A two-step hybridization with polyoma DNA was used to study the composition of giant RNA molecules synthesized in mouse kidney cells late in productive infection by polyoma virus. Giant molecules longer than a complete transcript of the polyoma genome were purified from cells that had been pulse-labeled for 30 min with [3H]uridine and annealed, under mild conditions (50% formamide, 37 degrees C), with polyoma DNA loaded on nitrocellulose filters. Hybridized RNA (6 to 7% of the entire population of 3H-labeled molecules and up to 15% of the molecules containing polyadenylic acid [poly(A)]] was eluted and annealed a second time with polyoma DNA under more stringent conditions. In this second step, 75% of the 3H-labeled RNA formed an RNase-resistant hybrid.
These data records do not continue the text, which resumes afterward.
(** INSERT with the column defaults of the migration; the primary key refuses
    an [id] that is taken. The function runs with the service role, which row
    level security does not restrict. *)
Definition insert (db : Db.store) (db_now : Z) (id application_id job_id applicant_id : string)
    (qs : questions_t) (url : string) (st : status_t) : option Db.store :=
  match Db.assessments db !! id with
  | Some _ => None
  | None =>
      Some (Db.with_assessments db
              (<[id := {| Assessments.id := id;
                          application_id := application_id;
                          job_id := job_id;
                          applicant_id := applicant_id;
                          questions := qs;
                          status := st;
                          assessment_url := url;
                          score := None;
                          responses := None;
                          expires_at := db_now + seven_days;
                          created_at := db_now;
                          updated_at := db_now |}]> (Db.assessments db)))
  end.

Inductive response : Type :=
| Success (assessmentId assessmentUrl : string)
| Failure (error : string).

(** The handler. [uuid] is what [crypto.randomUUID()] returns and [db_now] is
    the database's [now()]. *)
Definition serve (db : Db.store) (db_now : Z) (uuid : string)
    (applicationId : string) (questions : option questions_t) : response * Db.store :=
  match Db.applications db !! applicationId with
  | None => (Failure "Failed to fetch application", db)
  | Some application =>
      let assessmentId := uuid in
      let url := assessmentUrl assessmentId in
      match insert db db_now assessmentId applicationId
                   (Applications.job_id application)
                   (Applications.applicant_id application)
                   (questions_or_default questions) url sent with
      | None => (Failure "Failed to create assessment", db)
      | Some db' => (Success assessmentId url, db')
      end
  end.

End GenerateAssessment.

(** ** The dashboard modal ([AssessmentModal]) *)

Module AssessmentModal.

Import JS.

(** The component's [Assessment]: the row, with [questions] replaced by the
    flattened array. *)
Record Assessment : Type := {
  data : Assessments.row;
  questions : list Assessments.Question;
}.

Record state : Type := {
  assessment : option Assessment;
  responses : gmap string string;
  currentQuestionIndex : Z;
  timeRemaining : Z;
  isOpen : bool;
}.

(** The state of a freshly opened modal. *)
Definition opened : state :=
  {| assessment := None; responses := ∅; currentQuestionIndex := 0;
     timeRemaining := 0; isOpen := true |}.

(** [onClose()]: the parent clears its selection and the modal goes away. *)
Definition onClose (st : state) : state :=
  {| assessment := assessment st; responses := responses st;
     currentQuestionIndex := currentQuestionIndex st;
     timeRemaining := timeRemaining st; isOpen := false |}.

(** Lines 430-441: the array handed to the presentation. *)
Definition questionsArray (parsedQuestions : Assessments.questions_t)
    : list Assessments.Question :=
  match parsedQuestions with
  | Assessments.JArray qs => qs
  | Assessments.JObject work_ethics technical =>
      let workEthicsQuestions := default [] work_ethics in
      let technicalQuestions := default [] technical in
      workEthicsQuestions ++ technicalQuestions
  | _ => []
  end.
(** What the built-ins need of the interpreter: its Unicode database,
    for a text that has a character beyond ASCII, and its limit on the
    digits of a number read from text. *)
Class Interpreter : Type := {
  (** [s.isdigit()] for a text beyond ASCII *)
  isdigit_wide : string -> bool;
  (** a text beyond ASCII as [int] and [float] read it: each decimal
      digit is replaced by its ASCII digit, each blank by a space, and
      any other character beyond ASCII by a question mark *)
  to_ascii_decimal : string -> string;
  (** [repr(s)] for a text beyond ASCII *)
  repr_wide : string -> string;
  (** [sys.get_int_max_str_digits()], where the interpreter has such a
      limit and it is set; it is applied to the numbers of more than 640
      digits *)
  int_max_str_digits : option nat
}.

(** Every character of the text is an ASCII character. *)
Fixpoint is_ascii (s : string) : bool :=
  match s with
  | EmptyString => true
  | String c rest => Nat.ltb (nat_of_ascii c) 128 && is_ascii rest
  end.

(** The text that [int] and [float] parse. *)
Definition ascii_form {U : Interpreter} (s : string) : string :=
  if is_ascii s then s else to_ascii_decimal s.

(** [s.isdigit()]: at least one character, all of them digits. *)
Definition isdigit {U : Interpreter} (s : string) : bool :=
  if is_ascii s then
    match s with
    | EmptyString => false
    | _ => all_digits s
    end
  else isdigit_wide s.

Fixpoint digits_value (acc : Z) (s : string) : Z :=
  match s with
  | EmptyString => acc
  | String c rest => digits_value (10 * acc + digit_val c) rest
  end.

(** [s.startswith(p)] *)
Definition startswith (s p : string) : bool := String.prefix p s.

Fixpoint last_char (s : string) : option ascii :=
  match s with
  | EmptyString => None
  | String c EmptyString => Some c
  | String _ rest => last_char rest
  end.

(** [os.path.join(a, b)] on a POSIX system. *)
Definition os_path_join (a b : string) : string :=
  if startswith b "/" then b
  else match last_char a with
       | None => b
       | Some c => if Ascii.eqb c "/" then a ++ b else a ++ "/" ++ b
       end.

(** [str(x)] of an optional string inside [format]: [None] prints as
    the word None. *)
Definition fmt_opt (x : option string) : string :=
  match x with Some s => s | None => "None" end.

(** *** repr of strings and of lists of strings *)

Definition hex_digit (n : nat) : ascii :=
  if Nat.ltb n 10 then ascii_of_nat (48 + n) else ascii_of_nat (87 + n).

Definition dquote : ascii := ascii_of_nat 34.
Definition squote : ascii := ascii_of_nat 39.
Definition backslash : ascii := ascii_of_nat 92.

Fixpoint contains_char (c : ascii) (s : string) : bool :=
  match s with
  | EmptyString => false
  | String d rest => Ascii.eqb c d || contains_char c rest
  end.

Fixpoint repr_body (quote : ascii) (s : string) : string :=
  match s with
  | EmptyString => EmptyString
  | String c rest =>
      let n := nat_of_ascii c in
      let tail := repr_body quote rest in
      if Ascii.eqb c backslash then String backslash (String backslash tail)
      else if Ascii.eqb c quote then String backslash (String c tail)
      else if Nat.eqb n 9 then String backslash (String "t" tail)
      else if Nat.eqb n 10 then String backslash (String "n" tail)
      else if Nat.eqb n 13 then String backslash (String "r" tail)
      else if (Nat.ltb n 32 || Nat.eqb n 127)%bool then
        String backslash (String "x"
          (String (hex_digit (Nat.div n 16)) (String (hex_digit (Nat.modulo n 16)) tail)))
      else String c tail
  end.
(** After [rm] nothing is at the path. *)
Lemma get_prune (segs : list string) :
  forall (s : string) (n : node), get (s :: segs) (prune s segs n) = None.
Proof.
  induction segs as [|s' segs IH]; intros s n.
  - destruct n as [f | es |]; [reflexivity | | reflexivity].
    cbn [prune get]. now rewrite child_without.
  - destruct n as [f | es |]; [reflexivity | | reflexivity].
    cbn [prune]. destruct (child s es) as [c |] eqn:E.
    + change (get (s :: s' :: segs) (Folder (replace s (prune s' segs c) es)))
        with (match child s (replace s (prune s' segs c) es) with
              | Some c0 => get (s' :: segs) c0
              | None => None
              end).
      rewrite (child_replace _ _ _ _ E). apply IH.
    + cbn [get]. now rewrite E.
Qed.

(** [rm] changes nothing when nothing is at the path. *)
Lemma prune_absent (segs : list string) :
  forall (s : string) (n : node),
    get (s :: segs) n = None -> prune s segs n = n.
Proof.
  induction segs as [|s' segs IH]; intros s n H.
  - destruct n as [f | es |]; try reflexivity.
    cbn [get] in H. cbn [prune].
    destruct (child s es) eqn:E; [discriminate |].
    now rewrite without_absent.
  - destruct n as [f | es |]; try reflexivity.
    cbn [prune]. change (get (s :: s' :: segs) (Folder es))
      with (match child s es with
            | Some c0 => get (s' :: segs) c0
            | None => None
            end) in H.
    destruct (child s es) as [c |] eqn:E; [| reflexivity].
    rewrite (IH _ _ H). now rewrite (replace_same _ _ _ E).
Qed.

(** [mkdir -p] changes nothing where the directory is there. *)
Lemma mkdirp_same (segs : list string) :
  forall (n : node) (es : list (string * node)),
    get segs n = Some (Folder es) -> mkdirp segs n = inl n.
Proof.
  induction segs as [|s segs IH]; intros n es H.
  - cbn in H. inversion H; subst. reflexivity.
  - destruct n as [f | es0 |]; try discriminate.
    cbn [get] in H. cbn [mkdirp].
    destruct (child s es0) as [c |] eqn:E; [| discriminate].
    rewrite (IH _ _ H). now rewrite (replace_same _ _ _ E).
Qed.

(** [mkdir -p] makes an empty directory where nothing is. *)
Lemma mkdirp_new (segs : list string) :
  forall (es : list (string * node)),
    get segs (Folder es) = None -> blocked segs (Folder es) = false ->
    exists es', mkdirp segs (Folder es) = inl (Folder es')
                /\ get segs (Folder es') = Some (Folder []).
Proof.
  induction segs as [|s segs IH]; intros es H Hb; [discriminate |].
  cbn [get blocked] in H, Hb. cbn [mkdirp].
  destruct (child s es) as [c |] eqn:E.
  - destruct c as [f | es0 |].
    + destruct segs; discriminate.
    + destruct (IH es0 H Hb) as [es' [E1 E2]]. rewrite E1.
      eexists. split; [reflexivity |].
      cbn [get]. now rewrite (child_replace _ _ _ _ E).
    + destruct segs; discriminate.
  - eexists. split; [reflexivity |].
    cbn [get]. rewrite (child_app_absent _ _ _ E). apply get_chain.
Qed.

End TreeFacts.

(* ------------------------------------------------------------------ *)
(** ** The operations on folders *)

Module FolderFacts.
Import Disk Census FolderOps TreeFacts.
(** ** [POST /api/auth/forgot-password] *)

Definition findByEmail (email : string) (d : db) : option user_row :=
  find (fun u => String.eqb (u_email u) email) (users d).

(** [passwordResetTokens.create]: clean-up, then insert; the insert
    throws when the token text is already present (token UNIQUE). *)
Definition reset_tokens_create (uid : Z) (tok : string) (expires now : Z) (d : db)
    : option db :=
  let tbl := deleteExpiredTokens (password_reset_tokens d) now in
  if existsb (fun r => String.eqb (t_token r) tok) tbl then None
  else Some (set_reset_tokens
               (tbl ++ [{| t_id := next_id d; t_user_id := uid; t_token := tok;
                           t_expires_at := expires; t_used := 0 |}])
               (next_id d + 1) d).

(** [email] is [req.body.email] ([None] when missing); [tok] the random
    token; [resend_configured] whether RESEND_API_KEY is set; [send_ok]
    whether [resend.emails.send] resolves. *)
Definition forgot_password (email : option string) (tok : string) (now : Z)
    (resend_configured send_ok : bool) (d : db) : (Z * body) * db :=
  match email with
  | None | Some EmptyString => ((400, BError "Email is required"), d)
  | Some e =>
      match findByEmail (toLowerCase e) d with
      | None => ((200, BSuccess), d)
      | Some user =>
          match reset_tokens_create (u_id user) tok (now + 60 * 60 * 1000) now d with
          | None => ((500, BError "Failed to process request"), d)
          | Some d' =>
              if resend_configured && negb send_ok
              then ((500, BError "Failed to process request"), d')
              else ((200, BSuccess), d')
          end
      end
  end.

(** Every row carrying token text [t] is marked used. *)
Definition tok_spent (t : string) (tbl : list token_row) : Prop :=
  Forall (fun r => t_token r = t -> t_used r = 1) tbl.

(** Every row holding token [t] expires strictly before [T0]. *)
Definition tok_expired_before (t : string) (T0 : Z) (tbl : list token_row) : Prop :=
  Forall (fun r => t_token r = t -> t_expires_at r < T0) tbl.
Lemma C7_zero_denominators_skip_the_check_witness :
  let zeroVram :=
    Scenarios.setGpu
      {| gpu_model_name := "NVIDIA GeForce RTX 4070 Ti";
         vram_total_gb := 0; vram_used_gb := 0;
         gpu_clock_mhz := 2310; memory_clock_mhz := 10504;
         gpu_current_temp_c := None; fan_speed_pct := None;
         driver_version := "566.14"; gpu_utilization_pct := 88;
         pcie_generation := None; pcie_link_width := None |}
      SampleData.sampleScan in
  let emptyDrive :=
    {| model := "Generic Flash Disk"; type := Unknown;
       capacity_gb := 0; used_gb := 0; free_gb := 0;
       interface := "USB"; health_status := None;
       is_boot_drive := true |} in
  let zeroCapacity := Scenarios.setStorage [emptyDrive] SampleData.sampleScan in
  ~ emitted "gpu-vram-full" (bottlenecks (analyze zeroVram))
  /\ b_gpu (breakdown (score (analyze zeroVram))) = 18
  /\ ~ emitted "storage-boot-almost-full" (bottlenecks (analyze zeroCapacity))
  /\ ~ emitted "storage-boot-getting-full" (bottlenecks (analyze zeroCapacity))
  /\ b_storage (breakdown (score (analyze zeroCapacity))) = 8.
Proof.
  intros zeroVram emptyDrive zeroCapacity.
  destruct (C7_zero_denominators_skip_the_check cpuDatabase gpuDatabase
              zeroVram) as [Hv _].
  destruct (C7_zero_denominators_skip_the_check cpuDatabase gpuDatabase
              zeroCapacity) as [_ Hc].
  destruct (Hv ltac:(reflexivity)) as [H1 [_ H2]].
  destruct (Hc emptyDrive ltac:(reflexivity) ltac:(reflexivity))
    as [H3 [H4 [_ H5]]].
  split; [exact H1|].
  split; [etransitivity; [exact H2|]; vm_compute; reflexivity|].
  split; [exact H3|].
  split; [exact H4|].
  etransitivity; [exact H5|]. vm_compute. reflexivity.
Defined.

(** ** Where a finding of the result comes from *)

Lemma finding_source cpuDb gpuDb scan b :
  let ce := lookup cpuDb (cpu_model_name (cpu scan)) in
  let ge := lookup gpuDb (gpu_model_name (gpu scan)) in
  In b (bottlenecks (analyzeScan cpuDb gpuDb scan))
  <-> In b (detectCPUBottlenecks scan [] ce ge)
      \/ In b (detectGPUBottlenecks scan [] ce ge)
      \/ In b (detectRAMBottlenecks scan [])
      \/ In b (bootFindings (find is_boot_drive (storage scan))
               ++ nvmeFindings (storage scan))%list
      \/ In b (map healthFinding
                 (filter (fun d => unhealthy (health_status d))
                    (storage scan)))
      \/ In b (detectThermalBottlenecks scan [])
      \/ In b (detectSettingsBottlenecks scan []).
Proof.
  cbn zeta. cbn [analyzeScan bottlenecks]. unfold JS.sortZ.
  rewrite sort_le_In, detectAll_app, detectStorage_parts.
  rewrite !in_app_iff. tauto.
Qed.

Lemma healthFinding_id b drives :
  In b (map healthFinding drives) ->
  exists x, id b = "storage-health-" ++ x.
Proof.
  rewrite in_map_iff. intros [d [<- _]]. cbn. eauto.
Qed.
(** A magnitude under 2^41 is rounded to a double at most 2^-13 away. *)
Lemma round_f64_near s a :
  (0 <= a)%Q -> (a < pow2 41)%Q ->
  exists r, round_f64 s a = Finite s r /\ (a - (1 # 8192) <= r <= a + (1 # 8192))%Q.
Proof.
  intros Ha Hlt. destruct (Qeq_dec a 0) as [E|E].
  - exists 0%Q. split; [by apply round_f64_zero | lra].
  - assert (0 < a)%Q as Ha' by (destruct (Qle_lt_or_eq _ _ Ha) as [?|E']; [done | by rewrite E' in E]).
    destruct (round_f64_spec s a Ha') as (Hr & [H1 H2] & _).
    set (e := Z.max (ilog2 a - 52) (-1074)) in *.
    set (r := (inject_Z (round_half_even (a / pow2 e)) * pow2 e)%Q) in *.
    assert (pow2 e <= 1 # 4096)%Q as He.
    { change (1 # 4096)%Q with (pow2 (-12)). apply pow2_le.
      pose proof (ilog2_bound a 41 Ha' Hlt). unfold e. lia. }
    exists r. split; [|lra].
    rewrite Hr, Qle_bool_false; [done|].
    apply Qle_lt_trans with (a + 1)%Q; [lra|].
    apply Qlt_le_trans with (pow2 42).
    + assert (pow2 42 == 2 * pow2 41)%Q as -> by (rewrite (pow2_add 1 41); reflexivity).
      assert (1 <= pow2 41)%Q by (change 1%Q with (pow2 0); apply pow2_le; lia).
      lra.
    + apply pow2_le. lia.
Qed.
Lemma queue_first_in_first_out_witness :
  q_lock sample_queue = unlocked ∧
  ∃ q1, add_all [4; 5] sample_queue = Ret q1 ∧
        ∀ n, ∃ q2, remove_n n q1 = Ret (take n (data sample_queue ++ [4; 5]), q2) ∧
                   data q2 = drop n (data sample_queue ++ [4; 5]) ∧
                   (length (data sample_queue ++ [4; 5]) ≤ n →
                      Remove q2 = Ret ((None, Some ErrorEmpty), q2)).
Proof.
  split; [reflexivity|]. exact (queue_first_in_first_out sample_queue [4; 5] eq_refl).
Defined.

Lemma Peek_is_next_Remove_witness :
  q_lock sample_queue = unlocked ∧
  ∃ r q', Peek sample_queue = Ret (r, sample_queue) ∧
          Remove sample_queue = Ret (r, q') ∧
          ((r = (None, Some ErrorEmpty) ∧ data sample_queue = [] ∧ q' = sample_queue) ∨
           (∃ x, r = (Some x, None) ∧ data sample_queue = x :: data q' ∧
                 q_lock q' = unlocked)).
Proof.
  split; [reflexivity|]. exact (Peek_is_next_Remove sample_queue eq_refl).
Defined.

Lemma Len_counts_items_witness :
  q_lock sample_queue = unlocked ∧
  ∃ n q1, Len sample_queue = Ret (n, sample_queue) ∧ (0 ≤ n)%Z ∧
          Add 4 sample_queue = Ret (tt, q1) ∧ Len q1 = Ret ((n + 1)%Z, q1) ∧
          (n = 0%Z ↔ Remove sample_queue = Ret ((None, Some ErrorEmpty), sample_queue)) ∧
          (∀ y q2, Remove sample_queue = Ret ((Some y, None), q2) →
                   Len q2 = Ret ((n - 1)%Z, q2)).
Proof.
  split; [reflexivity|]. exact (Len_counts_items sample_queue 4 eq_refl).
Defined.

Lemma queue_calls_release_lock_witness :
  q_exec QRemove sample_queue = Ret {| q_lock := unlocked; data := [2; 3] |} ∧
  q_lock {| q_lock := unlocked; data := [2; 3] |} = q_lock sample_queue ∧
  data {| q_lock := unlocked; data := [2; 3] |} = drop 1 (data sample_queue).
Proof.
  split; [reflexivity|].
  exact (queue_calls_release_lock QRemove sample_queue
           {| q_lock := unlocked; data := [2; 3] |} eq_refl).
Defined.


Lemma writes_return_iff_no_reader_witness :
  reachable diamond ∧ read_only (CallNewNode "e" 5) = false ∧
  ((∃ g', exec (CallNewNode "e" 5) diamond = Ret g') ↔ readers (lock diamond) = 0) ∧
  (readers (lock diamond) ≠ 0 → exec (CallNewNode "e" 5) diamond = Block).
Proof.
  split; [apply reachable_diamond|]. split; [done|].
  exact (writes_return_iff_no_reader (CallNewNode "e" 5) diamond
           reachable_diamond eq_refl).
Defined.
Under the same conditions, complementary RNA hybridized with polyoma DNA to a maximal extent of 80%. Since the difference between 75 and 80% is within the experimental error of the hybridization assay, it is inferred that the giant molecules selected by the first hybridization may consist entirely of virus-specific sequences or contain, at the most, a minor fraction of nonviral sequences. To examine the possibility that such nonviral sequences are clustered at the 3'-terminus of these molecules, poly(A)+ giant RNA, which had not been preselected by hybridization with polyoma DNA, was fragmented by a limited alkaline hydrolysis. Fragments linked to the poly(A) segment were separated from the rest of the cleavage products. A one-step hybridization with polyoma DNA revealed that both fractions contain 8 to 10% of virus-specific sequences. These results indicate that the 3'-termini of the poly(A)+ polyoma-specific giant RNA molecules consist of viral rather than nonviral sequences.